**AIM OF THE EXERCISE:**
Copy word for word, please, the lines of the entries below running from the one containing "truncates toward zero" to the one containing "The file goes", both ends included.

▼

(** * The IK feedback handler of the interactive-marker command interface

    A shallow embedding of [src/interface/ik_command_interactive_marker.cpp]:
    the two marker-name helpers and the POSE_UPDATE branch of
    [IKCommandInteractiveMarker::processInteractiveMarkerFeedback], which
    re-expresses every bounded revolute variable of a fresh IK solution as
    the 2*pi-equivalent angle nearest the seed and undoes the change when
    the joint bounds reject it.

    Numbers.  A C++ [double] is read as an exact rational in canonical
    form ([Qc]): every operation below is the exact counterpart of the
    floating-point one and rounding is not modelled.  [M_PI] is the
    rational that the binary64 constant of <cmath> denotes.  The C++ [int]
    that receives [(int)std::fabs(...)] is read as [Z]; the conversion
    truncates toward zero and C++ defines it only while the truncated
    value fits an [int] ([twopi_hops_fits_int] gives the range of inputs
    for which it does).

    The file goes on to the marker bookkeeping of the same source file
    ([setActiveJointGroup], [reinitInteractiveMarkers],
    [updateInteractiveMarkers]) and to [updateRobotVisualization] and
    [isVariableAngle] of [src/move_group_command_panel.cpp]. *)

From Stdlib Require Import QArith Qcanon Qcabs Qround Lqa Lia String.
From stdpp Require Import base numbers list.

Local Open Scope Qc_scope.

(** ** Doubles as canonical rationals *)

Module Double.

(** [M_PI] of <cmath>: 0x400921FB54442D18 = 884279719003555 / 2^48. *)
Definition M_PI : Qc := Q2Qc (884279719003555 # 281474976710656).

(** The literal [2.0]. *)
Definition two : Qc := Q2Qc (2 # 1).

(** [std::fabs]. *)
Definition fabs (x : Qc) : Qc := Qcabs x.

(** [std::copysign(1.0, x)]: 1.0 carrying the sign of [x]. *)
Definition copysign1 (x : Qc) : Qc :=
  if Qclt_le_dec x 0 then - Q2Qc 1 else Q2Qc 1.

▲
▼

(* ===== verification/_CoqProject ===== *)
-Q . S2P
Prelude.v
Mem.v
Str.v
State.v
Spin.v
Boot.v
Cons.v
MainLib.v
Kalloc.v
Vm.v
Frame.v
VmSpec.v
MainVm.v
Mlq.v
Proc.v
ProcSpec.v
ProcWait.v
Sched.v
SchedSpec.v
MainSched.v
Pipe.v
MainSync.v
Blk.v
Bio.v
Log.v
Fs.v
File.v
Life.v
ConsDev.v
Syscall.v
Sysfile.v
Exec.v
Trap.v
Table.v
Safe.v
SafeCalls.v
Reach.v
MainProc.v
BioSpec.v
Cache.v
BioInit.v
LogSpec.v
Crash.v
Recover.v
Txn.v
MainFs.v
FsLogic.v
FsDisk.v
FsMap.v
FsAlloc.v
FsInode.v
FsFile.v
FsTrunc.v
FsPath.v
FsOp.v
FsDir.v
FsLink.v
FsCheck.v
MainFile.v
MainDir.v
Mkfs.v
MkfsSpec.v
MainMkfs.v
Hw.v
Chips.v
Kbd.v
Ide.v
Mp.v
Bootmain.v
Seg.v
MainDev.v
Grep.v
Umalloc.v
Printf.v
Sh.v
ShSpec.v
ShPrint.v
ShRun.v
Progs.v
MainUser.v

▲

**TASK RESPONSE:**
    truncates toward zero and C++ defines it only while the truncated
    value fits an [int] ([twopi_hops_fits_int] gives the range of inputs
    for which it does).

    The file goes on to the marker bookkeeping of the same source file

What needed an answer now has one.